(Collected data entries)

= = =

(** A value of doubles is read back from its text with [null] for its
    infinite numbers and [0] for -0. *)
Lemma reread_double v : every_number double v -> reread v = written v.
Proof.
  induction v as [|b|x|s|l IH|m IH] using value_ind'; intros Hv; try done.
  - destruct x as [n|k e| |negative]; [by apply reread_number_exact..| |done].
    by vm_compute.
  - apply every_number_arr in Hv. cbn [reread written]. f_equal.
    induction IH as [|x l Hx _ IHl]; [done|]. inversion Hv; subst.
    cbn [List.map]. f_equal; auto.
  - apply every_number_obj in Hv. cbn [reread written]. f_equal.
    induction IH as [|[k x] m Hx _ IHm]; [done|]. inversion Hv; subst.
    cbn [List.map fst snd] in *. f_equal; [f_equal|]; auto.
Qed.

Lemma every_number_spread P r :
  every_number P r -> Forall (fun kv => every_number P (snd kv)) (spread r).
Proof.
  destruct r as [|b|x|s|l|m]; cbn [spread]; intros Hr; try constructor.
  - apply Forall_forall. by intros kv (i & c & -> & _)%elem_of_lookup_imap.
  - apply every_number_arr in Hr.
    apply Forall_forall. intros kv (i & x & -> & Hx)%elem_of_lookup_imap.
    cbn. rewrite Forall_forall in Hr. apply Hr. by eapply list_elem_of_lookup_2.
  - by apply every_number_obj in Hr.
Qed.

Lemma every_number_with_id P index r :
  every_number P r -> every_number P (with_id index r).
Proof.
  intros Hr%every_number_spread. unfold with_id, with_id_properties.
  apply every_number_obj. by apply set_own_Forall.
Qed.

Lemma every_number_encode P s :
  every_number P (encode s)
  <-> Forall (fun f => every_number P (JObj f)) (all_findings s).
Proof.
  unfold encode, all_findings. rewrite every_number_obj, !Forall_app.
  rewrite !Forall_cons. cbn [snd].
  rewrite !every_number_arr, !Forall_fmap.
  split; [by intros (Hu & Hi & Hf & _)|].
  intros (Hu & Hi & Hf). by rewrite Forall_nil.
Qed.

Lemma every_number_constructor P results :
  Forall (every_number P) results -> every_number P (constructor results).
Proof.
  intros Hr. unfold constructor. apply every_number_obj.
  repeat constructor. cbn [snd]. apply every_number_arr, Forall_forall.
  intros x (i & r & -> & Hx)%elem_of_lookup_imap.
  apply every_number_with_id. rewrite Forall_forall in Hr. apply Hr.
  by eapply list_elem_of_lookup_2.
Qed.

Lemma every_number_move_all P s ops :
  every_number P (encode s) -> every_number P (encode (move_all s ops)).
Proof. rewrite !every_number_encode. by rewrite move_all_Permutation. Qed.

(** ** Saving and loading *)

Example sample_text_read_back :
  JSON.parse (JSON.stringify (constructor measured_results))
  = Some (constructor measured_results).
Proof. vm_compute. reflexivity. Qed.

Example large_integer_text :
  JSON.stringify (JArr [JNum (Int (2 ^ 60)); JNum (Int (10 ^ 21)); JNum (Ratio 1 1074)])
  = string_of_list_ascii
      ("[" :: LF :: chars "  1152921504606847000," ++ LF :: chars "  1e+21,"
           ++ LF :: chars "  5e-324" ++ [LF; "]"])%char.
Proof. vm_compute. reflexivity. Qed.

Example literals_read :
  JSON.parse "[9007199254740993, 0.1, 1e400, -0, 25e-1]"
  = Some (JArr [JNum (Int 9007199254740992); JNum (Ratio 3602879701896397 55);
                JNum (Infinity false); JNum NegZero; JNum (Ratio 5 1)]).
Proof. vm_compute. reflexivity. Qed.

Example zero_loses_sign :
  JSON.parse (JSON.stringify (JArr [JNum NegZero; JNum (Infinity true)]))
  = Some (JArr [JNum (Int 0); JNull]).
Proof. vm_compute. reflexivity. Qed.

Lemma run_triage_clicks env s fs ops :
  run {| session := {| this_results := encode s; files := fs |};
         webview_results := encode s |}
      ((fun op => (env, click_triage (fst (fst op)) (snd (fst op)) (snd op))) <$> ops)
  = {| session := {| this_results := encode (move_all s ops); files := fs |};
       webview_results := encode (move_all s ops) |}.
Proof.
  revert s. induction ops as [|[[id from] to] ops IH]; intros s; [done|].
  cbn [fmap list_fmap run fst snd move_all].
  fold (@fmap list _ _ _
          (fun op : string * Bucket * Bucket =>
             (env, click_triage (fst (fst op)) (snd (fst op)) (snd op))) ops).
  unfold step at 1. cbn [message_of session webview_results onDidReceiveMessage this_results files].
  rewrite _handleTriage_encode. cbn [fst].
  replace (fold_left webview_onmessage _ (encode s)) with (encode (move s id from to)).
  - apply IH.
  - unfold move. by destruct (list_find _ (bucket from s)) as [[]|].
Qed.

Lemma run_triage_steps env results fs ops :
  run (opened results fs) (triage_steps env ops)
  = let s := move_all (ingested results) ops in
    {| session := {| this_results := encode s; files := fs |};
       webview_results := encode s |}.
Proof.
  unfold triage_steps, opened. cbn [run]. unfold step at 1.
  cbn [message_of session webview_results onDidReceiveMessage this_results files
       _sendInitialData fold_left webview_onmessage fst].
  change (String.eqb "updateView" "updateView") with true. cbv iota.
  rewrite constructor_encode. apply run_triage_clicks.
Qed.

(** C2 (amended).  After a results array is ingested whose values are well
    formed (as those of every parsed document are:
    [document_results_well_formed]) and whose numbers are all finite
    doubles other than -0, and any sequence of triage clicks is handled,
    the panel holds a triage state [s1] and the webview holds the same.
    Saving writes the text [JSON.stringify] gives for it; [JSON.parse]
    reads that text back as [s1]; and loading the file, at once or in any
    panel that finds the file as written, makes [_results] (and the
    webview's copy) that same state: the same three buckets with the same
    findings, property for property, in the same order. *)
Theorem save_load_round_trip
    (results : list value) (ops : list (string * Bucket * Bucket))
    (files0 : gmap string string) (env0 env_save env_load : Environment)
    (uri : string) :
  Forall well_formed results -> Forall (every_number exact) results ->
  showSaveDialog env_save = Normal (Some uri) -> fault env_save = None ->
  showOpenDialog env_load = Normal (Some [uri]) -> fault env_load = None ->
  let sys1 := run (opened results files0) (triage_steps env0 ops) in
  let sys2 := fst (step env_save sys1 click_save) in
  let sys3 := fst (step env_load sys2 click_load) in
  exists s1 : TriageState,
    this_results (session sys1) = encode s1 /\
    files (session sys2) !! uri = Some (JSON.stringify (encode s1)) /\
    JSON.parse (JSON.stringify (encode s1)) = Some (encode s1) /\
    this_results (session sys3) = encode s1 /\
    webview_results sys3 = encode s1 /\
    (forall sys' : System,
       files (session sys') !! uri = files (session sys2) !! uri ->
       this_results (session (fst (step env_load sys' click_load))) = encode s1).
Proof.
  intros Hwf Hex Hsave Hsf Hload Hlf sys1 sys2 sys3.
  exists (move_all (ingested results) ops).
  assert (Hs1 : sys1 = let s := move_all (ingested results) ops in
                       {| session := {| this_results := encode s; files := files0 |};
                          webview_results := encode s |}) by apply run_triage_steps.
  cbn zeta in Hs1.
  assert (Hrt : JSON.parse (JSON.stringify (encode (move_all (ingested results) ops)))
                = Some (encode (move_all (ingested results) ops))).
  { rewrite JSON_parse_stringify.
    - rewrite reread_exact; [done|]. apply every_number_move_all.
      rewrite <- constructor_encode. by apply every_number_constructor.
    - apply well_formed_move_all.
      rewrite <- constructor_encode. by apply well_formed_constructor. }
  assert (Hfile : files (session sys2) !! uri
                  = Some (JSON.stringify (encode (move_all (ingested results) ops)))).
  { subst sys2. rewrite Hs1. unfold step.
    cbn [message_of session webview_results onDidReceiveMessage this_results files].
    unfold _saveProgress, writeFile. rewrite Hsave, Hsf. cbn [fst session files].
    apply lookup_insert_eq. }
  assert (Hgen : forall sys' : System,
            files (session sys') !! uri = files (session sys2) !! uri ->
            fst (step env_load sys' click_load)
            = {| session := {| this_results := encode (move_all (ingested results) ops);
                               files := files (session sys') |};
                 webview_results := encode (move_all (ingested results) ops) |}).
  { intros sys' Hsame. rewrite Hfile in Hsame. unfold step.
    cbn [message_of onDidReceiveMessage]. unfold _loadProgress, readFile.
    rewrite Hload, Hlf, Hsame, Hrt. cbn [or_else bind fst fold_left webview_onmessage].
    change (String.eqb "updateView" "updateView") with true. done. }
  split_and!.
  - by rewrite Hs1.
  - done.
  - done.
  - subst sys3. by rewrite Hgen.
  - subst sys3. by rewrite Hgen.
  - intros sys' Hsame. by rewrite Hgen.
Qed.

= = =

▶ _WHAT TO DO_
Track down all lines above with the string "done" and copy them.

▶ _RESPONSE_
  induction v as [|b|x|s|l IH|m IH] using value_ind'; intros Hv; try done.
  - destruct x as [n|k e| |negative]; [by apply reread_number_exact..| |done].
    induction IH as [|x l Hx _ IHl]; [done|]. inversion Hv; subst.
    induction IH as [|[k x] m Hx _ IHm]; [done|]. inversion Hv; subst.
  revert s. induction ops as [|[[id from] to] ops IH]; intros s; [done|].
    - rewrite reread_exact; [done|]. apply every_number_move_all.
    change (String.eqb "updateView" "updateView") with true. done. }
  - done.
  - done.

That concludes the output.